15番ホール(519ヤード・パー5)では、フォローの風を味方につけてティーショットを豪快に飛ばし、370ヤード近くまでボールを運んだのだった。ピンまでは残り170ヤード。8番アイアンでデットに攻め、ピン手前1.5メートル。このイーグルパットを楽々決め、ギャラリーの歓声に右手を挙げて応えるジェット。その差は1打に縮まった。
「前半で失速したように思えたけれど、やっぱりジェットはスコアを戻して来た。5打差はあってないようなもの。バーディーとボギー、イーグル一つで簡単に差は縮まる。それでも、まだ1打差がある。1打差は大きい」(飯合)。

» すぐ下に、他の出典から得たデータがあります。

(* ===== verification/StringOps.v ===== *)
(** * Strings (the string operations of src/storage/engine.rs) *)

From S2P Require Import Prelude Text SortedSet Value Keyspace.

Open Scope Z_scope.

Section strings.
Context {ZS : Type} `{SortedSet ZS} `{Layout}.

Abbreviation engine := (StorageEngine ZS).

Definition err_overflow : bytes := B "increment or decrement would overflow".

(** A value that is not a string is not an integer either. *)
Definition incr_by (now : Z) (e : engine) (db : nat) (key : bytes) (increment : Z) : engine * outcome Z :=
  with_shard e db key (fun mm sh =>
    match data sh !! key with
    | Some sv =>
        match as_integer (value sv) with
        | Some current =>
            if decide (in_i64 (current + increment)) then
              let new_val := current + increment in
              (mm, mark_modified key (store_back key sv (value_integer new_val) sh), Ok new_val)
            else (mm, sh, Err (ECommand (CGeneric err_overflow)))
        | None => (mm, sh, Err (ECommand CNotInteger))
        end
    | None =>
        insert_accounted key now (calculate_value_size (ZS:=ZS) key (value_integer increment)) (value_integer increment)
          increment mm sh
    end).

Definition incr (now : Z) (e : engine) (db : nat) (key : bytes) : engine * outcome Z := incr_by now e db key 1.

Definition append (now : Z) (e : engine) (db : nat) (key v : bytes) : engine * outcome Z :=
  with_shard e db key (typed_op as_string key
    (fun sv b mm sh =>
      let b' := b ++ v in
      (mm, mark_modified key (store_back key sv (VString b') sh), Ok (Z.of_nat (length b'))))
    (insert_new_value key now (VString v) (Z.of_nat (length v)))).

Definition strlen (e : engine) (db : nat) (key : bytes) : engine * outcome Z :=
  with_shard e db key (typed_op as_string key (fun _ b => answer (Z.of_nat (length b))) (answer 0)).

(** [bytes[start..=end]] *)
Definition slice_inclusive (b : bytes) (start last : Z) : outcome bytes :=
  if (last =? u64_max) || (Z.of_nat (length b) <? last + 1) then Panic
  else Ok (take (Z.to_nat (last + 1 - start)) (drop (Z.to_nat start) b)).

(** [start] and [end] are [isize]; the [as usize] conversions wrap around. *)
Definition getrange_body (b : bytes) (start end_ : Z) : outcome bytes :=
  let len := Z.of_nat (length b) in
  let start := if start <? 0 then Z.max 0 (len + start) else start in
  let last := if end_ <? 0 then u64_wrap (Z.max (-1) (len + end_)) else Z.min end_ (u64_wrap (len - 1)) in
  if (last <? start) || (len <=? start) then Ok []
  else slice_inclusive b start last.

Definition getrange (e : engine) (db : nat) (key : bytes) (start end_ : Z) : engine * outcome bytes :=
  with_shard e db key (typed_op as_string key (fun _ b mm sh => (mm, sh, getrange_body b start end_)) (answer [])).

(** A vector of more than [isize::MAX] bytes panics, and so does a slice out of range. *)
Definition setrange_body (b : bytes) (offset : Z) (v : bytes) : outcome bytes :=
  let required_len := u64_wrap (offset + Z.of_nat (length v)) in
  if (i64_max <? required_len) || (required_len <? offset) then Panic
  else
    let b1 := b ++ replicate (Z.to_nat (required_len - Z.of_nat (length b))) Byte.x00 in
    Ok (take (Z.to_nat offset) b1 ++ v ++ drop (Z.to_nat required_len) b1).

Definition setrange (now : Z) (e : engine) (db : nat) (key : bytes) (offset : Z) (v : bytes) : engine * outcome Z :=
  with_shard e db key (typed_op as_string key
    (fun sv b mm sh =>
      match setrange_body b offset v with
      | Ok b' => (mm, mark_modified key (store_back key sv (VString b') sh), Ok (Z.of_nat (length b')))
      | _ => (mm, sh, Panic)
      end)
    (fun mm sh =>
      match setrange_body [] offset v with
      | Ok b' => insert_new_value key now (VString b') (Z.of_nat (length b')) mm sh
      | _ => (mm, sh, Panic)
      end)).
End strings.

尾崎のイーグル奪取で順位が変わったわけではない。しかし、肉迫されたプレッシャーからか、飯合は16番ホールのティーショットを右の林に打ち込んでしまった。ピンまで残り200ヤード。大ピンチ。
「70ヤード先の5ヤードほどの隙間を狙い、4番アイアンでフックボールを打った。あと1ラウンド、18ホールは残っていると思ったから。一歩間違えればOB。昔から、前しか見ないからね。この歳になると失敗したことばかりを思い出すけど、石川(遼)君のように成功したことをイメージして打った」と飯合は振り返った。

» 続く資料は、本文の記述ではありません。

(* ===== verification/Scan.v ===== *)
(** * The SCAN family (scan, hscan, sscan and zscan of src/storage/engine.rs)

    A scan lists its names in order and walks them from the cursor, which is a
    position in that order.  The four operations share the walk ([scan_walk]). *)

From S2P Require Import Prelude Text Resp SortedSet Value PubSub Glob Keyspace.

Open Scope Z_scope.

(** [Vec<u8> : Ord], as [sort] uses it. *)
Definition bytes_le (x y : bytes) : Prop := bytes_cmp x y <> Gt.

#[global] Instance bytes_le_dec x y : Decision (bytes_le x y).
Proof. unfold bytes_le. apply _. Defined.

Definition on_name {A} (name : A -> bytes) (x y : A) : Prop := bytes_le (name x) (name y).

#[global] Instance on_name_dec {A} (name : A -> bytes) x y : Decision (on_name name x y).
Proof. unfold on_name. apply _. Defined.

(** [count] of 0 is 10; at most 1000. *)
Definition max_scan_count (count : Z) : Z := Z.min (if count =? 0 then 10 else count) 1000.

(** The [while] loop on the items from position [pos]: the next position and
    the items taken. *)
Fixpoint scan_walk {A} (keep : A -> bool) (max examined found pos : Z) (l : list A) : Z * list A :=
  match l with
  | [] => (pos, [])
  | x :: l' =>
      if (examined <? max * 10) && (found <? max) then
        let '(pos', taken) := scan_walk keep max (examined + 1) (if keep x then found + 1 else found) (pos + 1) l' in
        (pos', if keep x then x :: taken else taken)
      else (pos, [])
  end.

Definition name_matches (pattern : option bytes) (name : bytes) : bool :=
  match pattern with
  | None => true
  | Some p => key_pattern_matches (utf8_lossy p) (utf8_lossy name)
  end.

(** From the cursor on, on the sorted items: the next cursor and the items. *)
Definition scan_from {A} (name : A -> bytes) (pattern : option bytes) (max cursor : Z) (items : list A) : Z * list A :=
  let len := Z.of_nat (length items) in
  if (len <=? cursor) && negb (len =? 0) then (0, [])
  else
    let '(pos, taken) :=
      scan_walk (fun x => name_matches pattern (name x)) max 0 0 cursor (drop (Z.to_nat cursor) items) in
    (if len <=? pos then 0 else pos, taken).

Section scan.
Context {ZS : Type} `{SortedSet ZS} `{Layout} `{HashIter}.

Abbreviation engine := (StorageEngine ZS).

(** [clock k] is the reading of the clock when the key [k] is looked at. *)
Definition scan (clock : bytes -> Z) (e : engine) (db : nat) (cursor : Z) (pattern type_filter : option bytes) (count : Z)
    : outcome (Z * list bytes) :=
  match databases e !! db with
  | None => Err (EStorage InvalidDatabase)
  | Some d =>
      let wanted (kv : bytes * StoredValue ZS) : bool :=
        negb (stored_expired (clock kv.1) kv.2)
        && match type_filter with Some t => bool_decide (type_name (value kv.2) = t) | None => true end in
      let all_keys := concat (map (fun sh => (filter wanted (map_iter (data sh))).*1) d) in
      Ok (scan_from id pattern (max_scan_count count) cursor (merge_sort (on_name id) all_keys))
  end.

(** A value that fits is answered at once, unsorted. *)
Definition scan_value {A} (name : A -> bytes) (pattern : option bytes) (count cursor : Z) (listed sorted : list A)
    : Z * list A :=
  if (Z.of_nat (length listed) <=? max_scan_count count) && (cursor =? 0) && bool_decide (pattern = None)
  then (0, listed)
  else scan_from name pattern (max_scan_count count) cursor sorted.

(** [get] and the type of what it found. *)
Definition scan_get {X A} (now : Z) (view : Value ZS -> option X) (e : engine) (db : nat) (key : bytes)
    (f : X -> outcome (Z * list A)) : engine * outcome (Z * list A) :=
  match engine_get now e db key with
  | (e', Ok (Found v)) => (e', match view v with Some x => f x | None => Err (EStorage WrongType) end)
  | (e', Ok _) => (e', Ok (0, []))
  | (e', Err err) => (e', Err err)
  | (e', Panic) => (e', Panic)
  end.

(** The answer of [hscan]: the fields, each followed by its value unless [no_values]. *)
Definition flatten_fields (no_values : bool) (fvs : list (bytes * bytes)) : list bytes :=
  concat (map (fun fv => if no_values then [fv.1] else [fv.1; fv.2]) fvs).

Definition hscan (now : Z) (e : engine) (db : nat) (key : bytes) (cursor : Z) (pattern : option bytes) (count : Z)
    (no_values : bool) : engine * outcome (Z * list bytes) :=
  scan_get now as_hash e db key (fun h =>
    let '(next, fvs) := scan_value fst pattern count cursor (map_iter h) (merge_sort (on_name fst) (map_iter h)) in
    Ok (next, flatten_fields no_values fvs)).

Definition sscan (now : Z) (e : engine) (db : nat) (key : bytes) (cursor : Z) (pattern : option bytes) (count : Z)
    : engine * outcome (Z * list bytes) :=
  scan_get now as_set e db key (fun s =>
    Ok (scan_value id pattern count cursor (set_iter s) (merge_sort (on_name id) (set_iter s)))).

(** [zset.len() - 1] is a [usize]; the items are sorted by member first. *)
Definition zscan (now : Z) (e : engine) (db : nat) (key : bytes) (cursor : Z) (pattern : option bytes) (count : Z)
    : engine * outcome (Z * list (bytes * f64)) :=
  scan_get now as_sorted_set e db key (fun z =>
    let? items := zs_range_by_rank z 0 (u64_wrap (zs_len z - 1)) in
    let sorted := merge_sort (on_name fst) items in
    Ok (scan_value fst pattern count cursor sorted sorted)).
End scan.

ボールはイメージどおりに前方の隙間を通り抜け、グリーン手前30ヤードに止まった。そして寄せワンに成功し、見事パーセーブ。尾崎に並ばれることなく、1打差をキープしたまま18番ホールを迎えた。オナーの尾崎がフェアウエイ左のバンカーに打ち込み、ボールが砂に沈んでいたことでピンを狙えず、レイアップ。飯合は、そのプレーを見て、パーセーブが難しいと判断した。ピンを狙わず、手堅くグリーン中央にパーオンさせるのがセオリー。しかし、飯合は果敢にグリーン右サイドのピンを狙い、右バンカーに打ち込んでしまった。結局、二人ともにボギーでホールアウト。1位と2位の1打差は縮まることはなかった。

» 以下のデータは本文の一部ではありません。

(* ===== verification/ZSetCommands.v ===== *)
(** * Sorted set and SCAN commands (the sorted set handlers of
    src/network/server.rs, and src/storage/commands/scan.rs) *)

From S2P Require Import Prelude Text Resp SortedSet Value PubSub Keyspace ZSetOps Scan Command CollectionCommands.

Open Scope Z_scope.

Section zset_commands.
Context {ZS : Type} `{SortedSet ZS} `{Layout} `{HashIter} `{F64Text} `{Random} `{CaseMap}.

Abbreviation engine := (StorageEngine ZS).
Abbreviation handler := (nat -> list RespFrame -> cmd engine RespFrame).

Definition not_a_bound : bytes := B "ERR min or max is not a float".
Definition bad_min : bytes := B "ERR invalid min score format".
Definition bad_max : bytes := B "ERR invalid max score format".

Definition f64_arg (invalid : bytes) (parts : list RespFrame) (i : nat) (msg : bytes) : cmd engine f64 :=
  parsed_arg f64_parse parts i invalid msg.

(** [(2..parts.len()).step_by(2)] *)
Definition even_indices (parts : list RespFrame) : list nat :=
  map (fun i => 2 * i + 2)%nat (seq 0 (length parts / 2 - 1)).

(** The pairs are added one by one: those before a bad score stay. *)
Definition handle_zadd : handler := fun db parts =>
  let* _ := guard ((length parts <? 4)%nat || negb (length parts mod 2 =? 0)%nat) (wrong_arity (B "zadd")) in
  let* key := bulk_arg parts 1 bad_key in
  let* new_members := for_each (even_indices parts)
    (fun i n =>
      let* score := f64_arg not_a_float parts i (B "ERR invalid score format") in
      let* member := bulk_arg parts (i + 1) bad_member in
      let* r := draw in
      let* t := now in
      let* b := try_op (fun e => zadd (random_level r) t e db key member score) in
      ret (if b then n + 1 else n)) 0 in
  ret (Integer new_members).

Definition handle_zrem : handler := fun db parts =>
  let* _ := guard (length parts <? 3)%nat (wrong_arity (B "zrem")) in
  let* key := bulk_arg parts 1 bad_key in
  let* removed := for_each (bulks_only (drop 2 parts))
    (fun member n => let* b := try_op (fun e => zrem e db key member) in ret (if b then n + 1 else n)) 0 in
  ret (Integer removed).

Definition handle_zscore : handler := fun db parts =>
  let* _ := guard (negb (length parts =? 3)%nat) (wrong_arity (B "zscore")) in
  let* key := bulk_arg parts 1 bad_key in
  let* member := bulk_arg parts 2 bad_member in
  let* score := try_op (fun e => zscore e db key member) in
  ret (bulk_reply (option_map f64_display score)).

Definition handle_zcard : handler := fun db parts =>
  let* _ := guard (negb (length parts =? 2)%nat) (wrong_arity (B "zcard")) in
  let* key := bulk_arg parts 1 bad_key in
  let* count := try_op (fun e => zcard e db key) in
  ret (int_reply count).

Definition rank_command (name : bytes) (reverse : bool) : handler := fun db parts =>
  let* _ := guard (negb (length parts =? 3)%nat) (wrong_arity name) in
  let* key := bulk_arg parts 1 bad_key in
  let* member := bulk_arg parts 2 bad_member in
  let* rank := try_op (fun e => zrank e db key member reverse) in
  ret (match rank with Some r => int_reply r | None => null_bulk end).

Definition handle_zrank : handler := rank_command (B "zrank") false.
Definition handle_zrevrank : handler := rank_command (B "zrevrank") true.

(** The option that may follow the range, any other word being ignored. *)
Definition with_scores (parts : list RespFrame) : bool :=
  (length parts =? 5)%nat
  && match parts !! 4%nat with
     | Some (BulkString (Some b)) => bool_decide (to_uppercase b = B "WITHSCORES")
     | _ => false
     end.

Definition members_reply (scores : bool) (members : list (bytes * f64)) : RespFrame :=
  Array (Some (concat (map (fun m => if scores then [from_bytes m.1; from_string (f64_display m.2)]
                                     else [from_bytes m.1]) members))).

Definition range_command (name : bytes) (reverse : bool) : handler := fun db parts =>
  let* _ := guard ((length parts <? 4)%nat || (5 <? length parts)%nat) (wrong_arity name) in
  let* key := bulk_arg parts 1 bad_key in
  let* start := isize_arg parts 2 (B "ERR invalid start format") in
  let* stop := isize_arg parts 3 (B "ERR invalid stop format") in
  let* members := try_op (fun e => zrange e db key start stop reverse) in
  ret (members_reply (with_scores parts) members).

Definition handle_zrange : handler := range_command (B "zrange") false.
Definition handle_zrevrange : handler := range_command (B "zrevrange") true.

Definition handle_zrangebyscore : handler := fun db parts =>
  let* _ := guard ((length parts <? 4)%nat || (5 <? length parts)%nat) (wrong_arity (B "zrangebyscore")) in
  let* key := bulk_arg parts 1 bad_key in
  let* min_score := f64_arg not_a_bound parts 2 bad_min in
  let* max_score := f64_arg not_a_bound parts 3 bad_max in
  let* members := try_op (fun e => zrangebyscore e db key min_score max_score false) in
  ret (members_reply (with_scores parts) members).

(** The bounds come in the other order. *)
Definition handle_zrevrangebyscore : handler := fun db parts =>
  let* _ := guard ((length parts <? 4)%nat || (5 <? length parts)%nat) (wrong_arity (B "zrevrangebyscore")) in
  let* key := bulk_arg parts 1 bad_key in
  let* max_score := f64_arg not_a_bound parts 2 bad_max in
  let* min_score := f64_arg not_a_bound parts 3 bad_min in
  let* members := try_op (fun e => zrangebyscore e db key min_score max_score true) in
  ret (members_reply (with_scores parts) members).

Definition handle_zcount : handler := fun db parts =>
  let* _ := guard (negb (length parts =? 4)%nat) (wrong_arity (B "zcount")) in
  let* key := bulk_arg parts 1 bad_key in
  let* min_score := f64_arg not_a_bound parts 2 bad_min in
  let* max_score := f64_arg not_a_bound parts 3 bad_max in
  let* count := try_op (fun e => zcount e db key min_score max_score) in
  ret (int_reply count).

Definition handle_zincrby : handler := fun db parts =>
  let* _ := guard (negb (length parts =? 4)%nat) (wrong_arity (B "zincrby")) in
  let* key := bulk_arg parts 1 bad_key in
  let* increment := f64_arg not_a_float parts 2 (B "ERR invalid increment format") in
  let* member := bulk_arg parts 3 bad_member in
  let* r := draw in
  let* t := now in
  let* new_score := try_op (fun e => zincrby (random_level r) t e db key member increment) in
  ret (from_string (f64_display new_score)).

(** [for _ in 0..count]: take the member at [rank] and remove it; a member that
    is not removed is not answered. *)
Fixpoint pop_members (db : nat) (key : bytes) (rank : Z) (count : nat) (results : list RespFrame)
    : cmd engine (list RespFrame) :=
  match count with
  | O => ret results
  | S count' =>
      let* members := try_op (fun e => zrange e db key rank rank false) in
      match members with
      | [] => ret results
      | (member, score) :: _ =>
          let* removed := try_op (fun e => zrem e db key member) in
          pop_members db key rank count'
            (if removed then results ++ [from_bytes member; from_string (f64_display score)] else results)
      end
  end.

Definition zpop_command (name : bytes) (rank : Z) : handler := fun db parts =>
  let* _ := guard ((length parts <? 2)%nat || (3 <? length parts)%nat) (wrong_arity name) in
  let* key := bulk_arg parts 1 bad_key in
  let* count := if (length parts =? 3)%nat then usize_arg parts 2 bad_count else ret 1 in
  let* results := pop_members db key rank (Z.to_nat count) [] in
  ret (match results with [] => null_array | _ => Array (Some results) end).

Definition handle_zpopmin : handler := zpop_command (B "zpopmin") 0.
Definition handle_zpopmax : handler := zpop_command (B "zpopmax") (-1).

(** ** SCAN *)

Record ScanOptions := mkScanOptions {
  scan_match : option bytes;
  scan_type : option bytes;
  scan_count : Z;
  scan_no_values : bool;
}.

(** The options a command of the family accepts beside MATCH and COUNT. *)
Record ScanSyntax := mkScanSyntax { accepts_type : bool; accepts_novalues : bool }.

Definition bulk_or_syntax_error (f : option RespFrame) : cmd engine bytes :=
  match f with Some (BulkString (Some b)) => ret b | _ => reply_error syntax_error end.

(** [while i < parts.len()], on the frames from [i] on. *)
Fixpoint scan_options (fuel : nat) (x : ScanSyntax) (frames : list RespFrame) (o : ScanOptions) : cmd engine ScanOptions :=
  match fuel, frames with
  | _, [] => ret o
  | O, _ => crash
  | S fuel', BulkString (Some option) :: rest =>
      let name := to_uppercase option in
      if bool_decide (name = B "MATCH") then
        let* p := bulk_or_syntax_error (head rest) in
        scan_options fuel' x (tail rest) (mkScanOptions (Some p) (scan_type o) (scan_count o) (scan_no_values o))
      else if accepts_type x && bool_decide (name = B "TYPE") then
        let* t := bulk_or_syntax_error (head rest) in
        scan_options fuel' x (tail rest) (mkScanOptions (scan_match o) (Some (utf8_lossy t)) (scan_count o) (scan_no_values o))
      else if bool_decide (name = B "COUNT") then
        let* c := bulk_or_syntax_error (head rest) in
        match parse_u64 (utf8_lossy c) with
        | Some n => scan_options fuel' x (tail rest) (mkScanOptions (scan_match o) (scan_type o) n (scan_no_values o))
        | None => reply_error not_an_integer
        end
      else if accepts_novalues x && bool_decide (name = B "NOVALUES") then
        scan_options fuel' x rest (mkScanOptions (scan_match o) (scan_type o) (scan_count o) true)
      else reply_error syntax_error
  | S _, _ :: _ => reply_error syntax_error
  end.

Definition default_scan : ScanOptions := mkScanOptions None None 10 false.

Definition cursor_arg (parts : list RespFrame) (i : nat) : cmd engine Z :=
  parsed_arg parse_u64 parts i (B "ERR invalid cursor") (B "ERR invalid cursor format").

Definition scan_reply (next : Z) (elements : list RespFrame) : RespFrame :=
  Array (Some [from_string (show_u64 next); Array (Some elements)]).

(** The clock is read for every key; one reading stands for them all. *)
Definition handle_scan : handler := fun db parts =>
  let* _ := guard (length parts <? 2)%nat (wrong_arity (B "scan")) in
  let* cursor := cursor_arg parts 1 in
  let* o := scan_options (length parts) (mkScanSyntax true false) (drop 2 parts) default_scan in
  let* t := now in
  let* (next, keys) := try_op (reads (fun e => scan (fun _ => t) e db cursor (scan_match o) (scan_type o) (scan_count o))) in
  ret (scan_reply next (map from_bytes keys)).

Definition handle_hscan : handler := fun db parts =>
  let* _ := guard (length parts <? 3)%nat (wrong_arity (B "hscan")) in
  let* key := bulk_arg parts 1 bad_key in
  let* cursor := cursor_arg parts 2 in
  let* o := scan_options (length parts) (mkScanSyntax false true) (drop 3 parts) default_scan in
  let* t := now in
  let* (next, found) := try_op (fun e => hscan t e db key cursor (scan_match o) (scan_count o) (scan_no_values o)) in
  ret (scan_reply next (map from_bytes found)).

Definition handle_sscan : handler := fun db parts =>
  let* _ := guard (length parts <? 3)%nat (wrong_arity (B "sscan")) in
  let* key := bulk_arg parts 1 bad_key in
  let* cursor := cursor_arg parts 2 in
  let* o := scan_options (length parts) (mkScanSyntax false false) (drop 3 parts) default_scan in
  let* t := now in
  let* (next, members) := try_op (fun e => sscan t e db key cursor (scan_match o) (scan_count o)) in
  ret (scan_reply next (map from_bytes members)).

Definition handle_zscan : handler := fun db parts =>
  let* _ := guard (length parts <? 3)%nat (wrong_arity (B "zscan")) in
  let* key := bulk_arg parts 1 bad_key in
  let* cursor := cursor_arg parts 2 in
  let* o := scan_options (length parts) (mkScanSyntax false false) (drop 3 parts) default_scan in
  let* t := now in
  let* (next, items) := try_op (fun e => zscan t e db key cursor (scan_match o) (scan_count o)) in
  ret (scan_reply next
         (concat (map (fun m => [from_bytes m.1; from_string (f64_display m.2)]) items))).
End zset_commands.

試合は第3ラウンドが悪天候によるコースコンディション不良によって中止となり、飯合の今季初優勝が決まった。
「勝とうと思う選手を下して優勝できたのが何よりも嬉しい。(優勝という)冠を一つ手に入れられたことで、残りの試合ではガチンコで戦える」と飯合。この優勝で賞金ランキングも2位に浮上。
1打差の大きさを知り、その1打差の恩恵に授かり、それによる1勝の自信で逆転でのシニア賞金王奪取も視界に入って来た。役者が揃い、シニアツアーがますます面白くなった。